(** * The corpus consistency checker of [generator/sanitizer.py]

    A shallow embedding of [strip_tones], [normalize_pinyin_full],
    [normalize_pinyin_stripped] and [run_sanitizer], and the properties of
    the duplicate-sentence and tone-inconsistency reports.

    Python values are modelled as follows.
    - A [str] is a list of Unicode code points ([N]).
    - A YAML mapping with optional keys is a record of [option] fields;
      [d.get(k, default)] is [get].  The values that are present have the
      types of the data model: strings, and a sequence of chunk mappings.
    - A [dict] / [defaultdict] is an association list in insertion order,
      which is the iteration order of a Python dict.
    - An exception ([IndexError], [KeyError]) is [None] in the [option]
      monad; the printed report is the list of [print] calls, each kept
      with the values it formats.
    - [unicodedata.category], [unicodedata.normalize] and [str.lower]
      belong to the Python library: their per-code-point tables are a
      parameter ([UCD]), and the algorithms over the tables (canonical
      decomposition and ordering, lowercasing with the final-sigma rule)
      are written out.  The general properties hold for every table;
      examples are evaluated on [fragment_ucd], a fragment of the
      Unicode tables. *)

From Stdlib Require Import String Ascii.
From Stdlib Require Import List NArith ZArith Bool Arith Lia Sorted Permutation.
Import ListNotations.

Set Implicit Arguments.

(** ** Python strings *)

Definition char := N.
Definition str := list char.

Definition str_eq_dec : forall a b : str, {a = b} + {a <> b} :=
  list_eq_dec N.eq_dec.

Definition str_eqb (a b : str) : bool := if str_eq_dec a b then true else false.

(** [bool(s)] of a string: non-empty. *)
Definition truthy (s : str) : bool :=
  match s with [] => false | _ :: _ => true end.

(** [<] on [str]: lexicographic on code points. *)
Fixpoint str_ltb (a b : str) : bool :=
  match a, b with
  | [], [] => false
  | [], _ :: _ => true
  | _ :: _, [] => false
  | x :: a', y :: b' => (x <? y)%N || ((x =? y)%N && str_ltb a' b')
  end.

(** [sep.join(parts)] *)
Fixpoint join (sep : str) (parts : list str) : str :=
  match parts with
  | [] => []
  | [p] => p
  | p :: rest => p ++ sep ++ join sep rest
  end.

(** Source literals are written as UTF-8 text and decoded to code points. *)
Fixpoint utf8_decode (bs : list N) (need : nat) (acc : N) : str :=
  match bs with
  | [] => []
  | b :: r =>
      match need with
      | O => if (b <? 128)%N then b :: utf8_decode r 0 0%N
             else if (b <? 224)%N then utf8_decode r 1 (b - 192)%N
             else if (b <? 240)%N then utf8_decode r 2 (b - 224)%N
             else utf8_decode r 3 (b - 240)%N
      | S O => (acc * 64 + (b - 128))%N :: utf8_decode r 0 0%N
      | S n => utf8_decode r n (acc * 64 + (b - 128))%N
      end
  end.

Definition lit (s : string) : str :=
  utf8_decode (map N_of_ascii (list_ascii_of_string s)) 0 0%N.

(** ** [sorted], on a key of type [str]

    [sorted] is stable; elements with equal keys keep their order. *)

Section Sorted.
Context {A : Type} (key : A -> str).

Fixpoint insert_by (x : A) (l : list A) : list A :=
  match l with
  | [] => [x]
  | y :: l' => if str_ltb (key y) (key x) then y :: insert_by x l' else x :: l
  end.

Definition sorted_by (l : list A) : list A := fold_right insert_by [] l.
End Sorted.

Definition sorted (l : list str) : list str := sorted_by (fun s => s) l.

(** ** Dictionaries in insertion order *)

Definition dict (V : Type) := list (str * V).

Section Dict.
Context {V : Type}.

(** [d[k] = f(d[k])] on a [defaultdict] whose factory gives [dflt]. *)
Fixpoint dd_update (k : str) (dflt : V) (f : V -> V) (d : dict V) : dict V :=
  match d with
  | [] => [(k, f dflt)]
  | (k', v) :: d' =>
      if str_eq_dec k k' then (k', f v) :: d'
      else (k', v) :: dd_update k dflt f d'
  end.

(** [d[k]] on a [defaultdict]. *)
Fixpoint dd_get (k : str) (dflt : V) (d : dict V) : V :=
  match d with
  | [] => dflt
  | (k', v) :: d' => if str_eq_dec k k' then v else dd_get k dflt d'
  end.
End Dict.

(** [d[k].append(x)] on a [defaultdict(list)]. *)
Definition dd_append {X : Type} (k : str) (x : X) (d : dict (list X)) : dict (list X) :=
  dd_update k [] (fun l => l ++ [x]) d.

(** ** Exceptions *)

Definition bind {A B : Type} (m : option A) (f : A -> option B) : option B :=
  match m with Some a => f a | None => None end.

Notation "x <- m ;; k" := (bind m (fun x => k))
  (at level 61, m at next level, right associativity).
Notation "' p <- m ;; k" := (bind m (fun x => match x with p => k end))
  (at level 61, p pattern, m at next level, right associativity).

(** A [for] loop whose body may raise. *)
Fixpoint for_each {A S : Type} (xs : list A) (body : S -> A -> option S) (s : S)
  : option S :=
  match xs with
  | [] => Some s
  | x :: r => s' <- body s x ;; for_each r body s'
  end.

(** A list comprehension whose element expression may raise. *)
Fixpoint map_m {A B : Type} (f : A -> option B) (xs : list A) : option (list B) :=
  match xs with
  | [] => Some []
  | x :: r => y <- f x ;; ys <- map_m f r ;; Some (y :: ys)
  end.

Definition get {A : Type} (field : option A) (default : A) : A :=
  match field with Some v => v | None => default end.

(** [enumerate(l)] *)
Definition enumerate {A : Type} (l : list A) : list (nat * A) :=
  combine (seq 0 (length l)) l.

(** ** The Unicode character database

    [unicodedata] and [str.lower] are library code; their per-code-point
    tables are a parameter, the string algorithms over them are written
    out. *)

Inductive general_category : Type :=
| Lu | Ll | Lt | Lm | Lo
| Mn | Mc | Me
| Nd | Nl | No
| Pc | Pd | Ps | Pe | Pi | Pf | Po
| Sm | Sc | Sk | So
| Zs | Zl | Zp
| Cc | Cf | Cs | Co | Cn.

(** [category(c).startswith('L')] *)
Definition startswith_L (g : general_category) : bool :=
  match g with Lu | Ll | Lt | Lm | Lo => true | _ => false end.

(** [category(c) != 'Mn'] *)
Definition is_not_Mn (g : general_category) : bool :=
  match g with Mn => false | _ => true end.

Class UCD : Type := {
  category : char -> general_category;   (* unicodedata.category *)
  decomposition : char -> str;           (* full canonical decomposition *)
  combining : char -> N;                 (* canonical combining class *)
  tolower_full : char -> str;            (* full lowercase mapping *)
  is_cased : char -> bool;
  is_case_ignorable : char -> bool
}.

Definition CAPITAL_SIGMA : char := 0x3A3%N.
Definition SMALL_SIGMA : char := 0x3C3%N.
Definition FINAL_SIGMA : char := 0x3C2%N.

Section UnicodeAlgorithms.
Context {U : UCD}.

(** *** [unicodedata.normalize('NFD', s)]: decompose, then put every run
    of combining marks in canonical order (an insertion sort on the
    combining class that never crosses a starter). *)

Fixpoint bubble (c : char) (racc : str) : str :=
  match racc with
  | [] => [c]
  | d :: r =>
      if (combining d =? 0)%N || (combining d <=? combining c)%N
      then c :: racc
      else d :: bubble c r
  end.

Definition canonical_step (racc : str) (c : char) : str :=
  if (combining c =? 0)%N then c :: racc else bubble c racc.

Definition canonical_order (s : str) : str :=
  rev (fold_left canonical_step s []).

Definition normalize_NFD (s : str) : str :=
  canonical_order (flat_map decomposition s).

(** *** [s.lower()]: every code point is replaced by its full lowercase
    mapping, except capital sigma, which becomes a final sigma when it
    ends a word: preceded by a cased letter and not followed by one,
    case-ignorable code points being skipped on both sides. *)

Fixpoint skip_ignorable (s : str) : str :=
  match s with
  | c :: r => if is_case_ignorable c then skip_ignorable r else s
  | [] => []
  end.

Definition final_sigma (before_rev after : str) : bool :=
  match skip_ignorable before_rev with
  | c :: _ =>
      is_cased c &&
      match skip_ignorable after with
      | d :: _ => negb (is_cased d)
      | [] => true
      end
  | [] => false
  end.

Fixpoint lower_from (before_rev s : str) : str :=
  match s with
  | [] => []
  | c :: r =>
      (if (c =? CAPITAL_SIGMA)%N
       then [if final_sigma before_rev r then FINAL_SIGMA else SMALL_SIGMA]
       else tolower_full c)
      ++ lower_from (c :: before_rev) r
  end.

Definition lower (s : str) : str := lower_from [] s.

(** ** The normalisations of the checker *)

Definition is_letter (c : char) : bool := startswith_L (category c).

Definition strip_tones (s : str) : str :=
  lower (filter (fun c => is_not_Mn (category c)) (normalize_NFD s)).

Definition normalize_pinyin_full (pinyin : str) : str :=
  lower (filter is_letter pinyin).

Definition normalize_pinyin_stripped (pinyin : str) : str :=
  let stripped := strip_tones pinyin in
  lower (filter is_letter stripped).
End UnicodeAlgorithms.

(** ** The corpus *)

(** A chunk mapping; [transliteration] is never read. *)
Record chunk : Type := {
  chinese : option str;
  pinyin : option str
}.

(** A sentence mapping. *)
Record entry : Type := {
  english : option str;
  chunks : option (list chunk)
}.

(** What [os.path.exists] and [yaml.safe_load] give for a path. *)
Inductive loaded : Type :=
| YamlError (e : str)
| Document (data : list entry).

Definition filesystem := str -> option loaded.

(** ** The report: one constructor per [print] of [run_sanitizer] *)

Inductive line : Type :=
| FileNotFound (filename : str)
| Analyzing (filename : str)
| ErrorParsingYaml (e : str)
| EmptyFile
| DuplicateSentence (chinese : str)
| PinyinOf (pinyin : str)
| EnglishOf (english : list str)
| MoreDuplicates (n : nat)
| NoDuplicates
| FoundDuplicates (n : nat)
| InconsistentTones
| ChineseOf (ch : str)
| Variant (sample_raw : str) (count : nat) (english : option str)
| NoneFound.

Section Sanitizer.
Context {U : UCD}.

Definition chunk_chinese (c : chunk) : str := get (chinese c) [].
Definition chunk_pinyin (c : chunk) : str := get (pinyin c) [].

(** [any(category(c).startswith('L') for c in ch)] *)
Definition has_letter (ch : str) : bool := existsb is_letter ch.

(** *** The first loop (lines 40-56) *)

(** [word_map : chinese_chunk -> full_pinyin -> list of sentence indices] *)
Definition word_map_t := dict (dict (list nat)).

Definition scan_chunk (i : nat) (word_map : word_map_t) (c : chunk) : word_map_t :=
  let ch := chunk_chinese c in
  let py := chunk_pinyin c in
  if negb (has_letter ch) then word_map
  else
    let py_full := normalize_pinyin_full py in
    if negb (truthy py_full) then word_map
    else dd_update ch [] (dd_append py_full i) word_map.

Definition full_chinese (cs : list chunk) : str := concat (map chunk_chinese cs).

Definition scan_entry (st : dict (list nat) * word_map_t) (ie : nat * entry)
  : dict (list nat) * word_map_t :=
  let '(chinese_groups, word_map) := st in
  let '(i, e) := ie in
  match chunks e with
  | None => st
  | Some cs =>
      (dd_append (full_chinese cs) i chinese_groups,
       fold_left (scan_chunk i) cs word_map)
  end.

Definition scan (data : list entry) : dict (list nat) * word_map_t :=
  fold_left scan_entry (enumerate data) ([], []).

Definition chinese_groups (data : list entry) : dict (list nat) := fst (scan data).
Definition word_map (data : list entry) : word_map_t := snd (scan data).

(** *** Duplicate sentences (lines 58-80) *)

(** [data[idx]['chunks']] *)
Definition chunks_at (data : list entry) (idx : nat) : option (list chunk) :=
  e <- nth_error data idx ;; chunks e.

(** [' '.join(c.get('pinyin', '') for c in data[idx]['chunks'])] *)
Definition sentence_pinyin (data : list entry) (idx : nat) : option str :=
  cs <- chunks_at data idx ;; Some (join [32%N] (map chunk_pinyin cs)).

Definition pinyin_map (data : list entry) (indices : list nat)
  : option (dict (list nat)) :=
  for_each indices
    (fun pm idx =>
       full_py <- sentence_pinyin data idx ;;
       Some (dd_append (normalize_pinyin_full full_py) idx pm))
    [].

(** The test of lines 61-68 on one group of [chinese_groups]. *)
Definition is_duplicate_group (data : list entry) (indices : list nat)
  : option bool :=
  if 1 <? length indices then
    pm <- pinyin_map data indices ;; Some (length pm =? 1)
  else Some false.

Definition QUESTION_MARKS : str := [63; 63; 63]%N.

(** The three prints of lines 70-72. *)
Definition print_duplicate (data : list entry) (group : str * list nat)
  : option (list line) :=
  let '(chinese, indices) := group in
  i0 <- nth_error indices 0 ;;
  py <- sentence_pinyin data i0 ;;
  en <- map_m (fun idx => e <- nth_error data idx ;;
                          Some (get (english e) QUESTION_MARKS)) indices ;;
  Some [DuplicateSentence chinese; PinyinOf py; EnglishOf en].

■ **Exercise brief**
Only one stretch of the entries above is wanted: the lines from the one containing "(** ** Dictionaries in insertion order *)" through the one containing "match m with". Please reproduce it exactly.

■ **Reply**
(** ** Dictionaries in insertion order *)

Definition dict (V : Type) := list (str * V).

Section Dict.
Context {V : Type}.

(** [d[k] = f(d[k])] on a [defaultdict] whose factory gives [dflt]. *)
Fixpoint dd_update (k : str) (dflt : V) (f : V -> V) (d : dict V) : dict V :=
  match d with
  | [] => [(k, f dflt)]
  | (k', v) :: d' =>
      if str_eq_dec k k' then (k', f v) :: d'
      else (k', v) :: dd_update k dflt f d'
  end.

(** [d[k]] on a [defaultdict]. *)
Fixpoint dd_get (k : str) (dflt : V) (d : dict V) : V :=
  match d with
  | [] => dflt
  | (k', v) :: d' => if str_eq_dec k k' then v else dd_get k dflt d'
  end.
End Dict.

(** [d[k].append(x)] on a [defaultdict(list)]. *)
Definition dd_append {X : Type} (k : str) (x : X) (d : dict (list X)) : dict (list X) :=
  dd_update k [] (fun l => l ++ [x]) d.

(** ** Exceptions *)

Definition bind {A B : Type} (m : option A) (f : A -> option B) : option B :=
  match m with Some a => f a | None => None end.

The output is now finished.